### Exercise goal
What lines in the data below mention the string "unit"? Copy them out.

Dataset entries
——
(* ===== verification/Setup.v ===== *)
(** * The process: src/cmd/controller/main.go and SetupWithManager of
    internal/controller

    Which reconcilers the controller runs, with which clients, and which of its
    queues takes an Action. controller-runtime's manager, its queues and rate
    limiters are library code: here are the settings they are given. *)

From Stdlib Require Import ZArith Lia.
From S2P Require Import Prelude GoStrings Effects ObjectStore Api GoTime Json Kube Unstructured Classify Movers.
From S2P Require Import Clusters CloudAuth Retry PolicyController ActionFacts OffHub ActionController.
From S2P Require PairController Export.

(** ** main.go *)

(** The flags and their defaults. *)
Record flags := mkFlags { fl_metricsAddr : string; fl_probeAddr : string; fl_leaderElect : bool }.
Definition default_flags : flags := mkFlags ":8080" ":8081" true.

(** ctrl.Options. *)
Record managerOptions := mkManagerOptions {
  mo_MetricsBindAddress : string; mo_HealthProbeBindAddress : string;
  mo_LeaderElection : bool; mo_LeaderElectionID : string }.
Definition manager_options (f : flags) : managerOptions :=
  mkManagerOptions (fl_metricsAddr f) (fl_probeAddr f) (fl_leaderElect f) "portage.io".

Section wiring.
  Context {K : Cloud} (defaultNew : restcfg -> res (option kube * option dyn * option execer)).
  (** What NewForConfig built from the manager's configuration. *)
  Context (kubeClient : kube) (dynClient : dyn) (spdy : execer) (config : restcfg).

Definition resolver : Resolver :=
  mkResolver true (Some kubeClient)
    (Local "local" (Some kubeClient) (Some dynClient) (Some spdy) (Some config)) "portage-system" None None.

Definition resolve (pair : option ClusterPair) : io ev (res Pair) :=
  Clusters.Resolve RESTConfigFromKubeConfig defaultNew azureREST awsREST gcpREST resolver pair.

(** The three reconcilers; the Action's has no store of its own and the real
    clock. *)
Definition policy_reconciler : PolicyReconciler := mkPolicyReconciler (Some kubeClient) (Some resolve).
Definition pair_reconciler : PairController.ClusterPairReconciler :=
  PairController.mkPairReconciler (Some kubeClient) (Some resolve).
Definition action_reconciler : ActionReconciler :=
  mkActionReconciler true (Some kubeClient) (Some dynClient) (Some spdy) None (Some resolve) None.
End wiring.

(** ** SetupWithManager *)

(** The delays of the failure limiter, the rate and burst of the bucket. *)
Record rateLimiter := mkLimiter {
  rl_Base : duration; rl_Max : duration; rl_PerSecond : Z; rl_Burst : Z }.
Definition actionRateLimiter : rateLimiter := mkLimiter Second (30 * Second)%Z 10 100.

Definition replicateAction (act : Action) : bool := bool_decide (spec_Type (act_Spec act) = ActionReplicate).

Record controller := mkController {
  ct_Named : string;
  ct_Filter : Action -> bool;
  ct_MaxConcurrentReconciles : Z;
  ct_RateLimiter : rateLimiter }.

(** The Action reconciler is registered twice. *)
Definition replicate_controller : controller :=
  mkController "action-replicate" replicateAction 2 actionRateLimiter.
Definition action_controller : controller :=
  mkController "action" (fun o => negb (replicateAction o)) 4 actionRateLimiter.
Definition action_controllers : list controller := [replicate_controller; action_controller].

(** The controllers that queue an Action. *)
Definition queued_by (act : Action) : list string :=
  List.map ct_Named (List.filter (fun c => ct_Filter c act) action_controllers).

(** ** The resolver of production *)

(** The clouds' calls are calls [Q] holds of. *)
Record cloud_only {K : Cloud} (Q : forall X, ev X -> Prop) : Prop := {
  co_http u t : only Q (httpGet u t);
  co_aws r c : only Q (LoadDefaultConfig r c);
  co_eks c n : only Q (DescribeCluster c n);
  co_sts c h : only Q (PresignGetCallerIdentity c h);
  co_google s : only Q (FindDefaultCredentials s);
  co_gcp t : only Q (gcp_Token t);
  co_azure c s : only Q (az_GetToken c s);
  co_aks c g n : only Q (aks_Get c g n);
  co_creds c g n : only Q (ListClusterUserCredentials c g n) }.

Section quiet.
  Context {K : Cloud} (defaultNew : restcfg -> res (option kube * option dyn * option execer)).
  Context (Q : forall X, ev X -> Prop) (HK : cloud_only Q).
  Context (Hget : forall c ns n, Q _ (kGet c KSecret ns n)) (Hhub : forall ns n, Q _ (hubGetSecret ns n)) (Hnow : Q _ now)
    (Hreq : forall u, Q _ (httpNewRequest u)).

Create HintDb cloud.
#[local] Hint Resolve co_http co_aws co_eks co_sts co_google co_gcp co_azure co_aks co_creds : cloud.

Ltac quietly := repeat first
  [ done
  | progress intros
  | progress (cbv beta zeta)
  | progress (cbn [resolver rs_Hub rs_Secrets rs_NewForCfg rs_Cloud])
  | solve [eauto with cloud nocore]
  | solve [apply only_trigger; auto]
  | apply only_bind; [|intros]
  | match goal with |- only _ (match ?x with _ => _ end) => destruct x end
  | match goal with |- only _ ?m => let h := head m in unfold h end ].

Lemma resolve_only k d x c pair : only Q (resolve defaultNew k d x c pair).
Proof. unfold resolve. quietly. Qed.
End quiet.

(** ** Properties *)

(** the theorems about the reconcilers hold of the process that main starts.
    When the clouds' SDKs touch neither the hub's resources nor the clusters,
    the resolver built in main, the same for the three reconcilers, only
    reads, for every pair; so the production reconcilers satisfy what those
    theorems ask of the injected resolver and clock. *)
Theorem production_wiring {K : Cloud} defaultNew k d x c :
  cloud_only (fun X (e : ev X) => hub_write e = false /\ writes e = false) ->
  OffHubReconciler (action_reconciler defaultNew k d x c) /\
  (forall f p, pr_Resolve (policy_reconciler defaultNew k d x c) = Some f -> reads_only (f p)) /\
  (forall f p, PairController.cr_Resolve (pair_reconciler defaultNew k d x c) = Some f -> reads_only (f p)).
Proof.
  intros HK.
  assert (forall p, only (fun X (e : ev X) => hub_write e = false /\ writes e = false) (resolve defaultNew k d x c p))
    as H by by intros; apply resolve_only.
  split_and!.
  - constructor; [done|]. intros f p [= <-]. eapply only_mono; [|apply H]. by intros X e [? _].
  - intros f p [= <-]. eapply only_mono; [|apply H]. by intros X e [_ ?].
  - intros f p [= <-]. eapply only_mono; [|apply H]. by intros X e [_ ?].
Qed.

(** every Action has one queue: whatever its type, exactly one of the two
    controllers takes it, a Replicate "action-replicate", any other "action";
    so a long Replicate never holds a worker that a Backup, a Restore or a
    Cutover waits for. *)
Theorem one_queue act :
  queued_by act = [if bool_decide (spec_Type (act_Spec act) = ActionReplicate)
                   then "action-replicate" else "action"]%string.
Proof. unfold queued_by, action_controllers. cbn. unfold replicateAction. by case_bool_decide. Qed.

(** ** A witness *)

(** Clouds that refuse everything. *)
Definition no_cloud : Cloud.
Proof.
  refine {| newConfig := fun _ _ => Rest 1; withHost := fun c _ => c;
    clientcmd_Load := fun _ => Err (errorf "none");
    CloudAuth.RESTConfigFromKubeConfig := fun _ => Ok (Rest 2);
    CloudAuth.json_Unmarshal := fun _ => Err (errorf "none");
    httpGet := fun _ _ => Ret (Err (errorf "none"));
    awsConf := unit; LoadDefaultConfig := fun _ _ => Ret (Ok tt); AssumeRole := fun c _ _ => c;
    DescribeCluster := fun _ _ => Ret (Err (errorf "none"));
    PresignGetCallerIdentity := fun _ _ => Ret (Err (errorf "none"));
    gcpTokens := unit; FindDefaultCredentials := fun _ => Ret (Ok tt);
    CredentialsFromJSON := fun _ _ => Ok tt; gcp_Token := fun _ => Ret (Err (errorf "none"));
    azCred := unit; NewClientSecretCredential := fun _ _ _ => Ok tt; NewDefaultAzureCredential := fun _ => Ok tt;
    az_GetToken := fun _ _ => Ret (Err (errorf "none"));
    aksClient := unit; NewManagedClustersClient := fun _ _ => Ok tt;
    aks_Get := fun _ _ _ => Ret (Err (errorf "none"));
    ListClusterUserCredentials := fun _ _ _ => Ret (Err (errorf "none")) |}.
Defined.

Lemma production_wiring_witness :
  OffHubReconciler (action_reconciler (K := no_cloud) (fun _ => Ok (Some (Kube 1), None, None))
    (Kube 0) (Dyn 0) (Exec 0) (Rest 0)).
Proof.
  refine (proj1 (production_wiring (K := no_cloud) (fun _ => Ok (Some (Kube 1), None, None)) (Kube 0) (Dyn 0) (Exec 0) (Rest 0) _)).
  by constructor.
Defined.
——
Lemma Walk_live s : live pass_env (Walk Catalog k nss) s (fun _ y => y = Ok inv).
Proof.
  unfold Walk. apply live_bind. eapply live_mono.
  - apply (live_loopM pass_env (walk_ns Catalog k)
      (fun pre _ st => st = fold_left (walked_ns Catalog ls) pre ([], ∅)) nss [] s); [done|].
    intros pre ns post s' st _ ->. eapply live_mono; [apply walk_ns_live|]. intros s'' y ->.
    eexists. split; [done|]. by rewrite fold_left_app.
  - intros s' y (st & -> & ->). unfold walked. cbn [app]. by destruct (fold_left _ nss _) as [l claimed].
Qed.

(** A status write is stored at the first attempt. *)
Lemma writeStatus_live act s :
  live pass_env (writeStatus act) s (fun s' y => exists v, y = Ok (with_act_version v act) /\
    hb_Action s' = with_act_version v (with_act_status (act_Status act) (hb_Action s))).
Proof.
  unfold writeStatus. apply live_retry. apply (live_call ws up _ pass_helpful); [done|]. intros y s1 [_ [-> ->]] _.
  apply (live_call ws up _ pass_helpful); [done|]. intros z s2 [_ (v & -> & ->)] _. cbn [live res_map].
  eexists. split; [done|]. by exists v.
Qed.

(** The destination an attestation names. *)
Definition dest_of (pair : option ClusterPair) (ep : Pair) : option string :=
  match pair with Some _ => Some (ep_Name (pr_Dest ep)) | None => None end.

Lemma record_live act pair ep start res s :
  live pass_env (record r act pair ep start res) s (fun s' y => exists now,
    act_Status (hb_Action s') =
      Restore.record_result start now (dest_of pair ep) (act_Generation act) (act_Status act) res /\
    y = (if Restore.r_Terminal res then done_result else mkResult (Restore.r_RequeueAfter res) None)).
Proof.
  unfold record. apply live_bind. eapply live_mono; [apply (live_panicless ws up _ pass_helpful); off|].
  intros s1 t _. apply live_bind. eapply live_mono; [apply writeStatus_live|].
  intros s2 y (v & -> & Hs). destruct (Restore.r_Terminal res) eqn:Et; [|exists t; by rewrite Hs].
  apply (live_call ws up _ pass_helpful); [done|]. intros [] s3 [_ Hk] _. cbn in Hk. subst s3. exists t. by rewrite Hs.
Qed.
——
### Task response
    awsConf := unit; LoadDefaultConfig := fun _ _ => Ret (Ok tt); AssumeRole := fun c _ _ => c;
    gcpTokens := unit; FindDefaultCredentials := fun _ => Ret (Ok tt);
    azCred := unit; NewClientSecretCredential := fun _ _ _ => Ok tt; NewDefaultAzureCredential := fun _ => Ok tt;
    aksClient := unit; NewManagedClustersClient := fun _ _ => Ok tt;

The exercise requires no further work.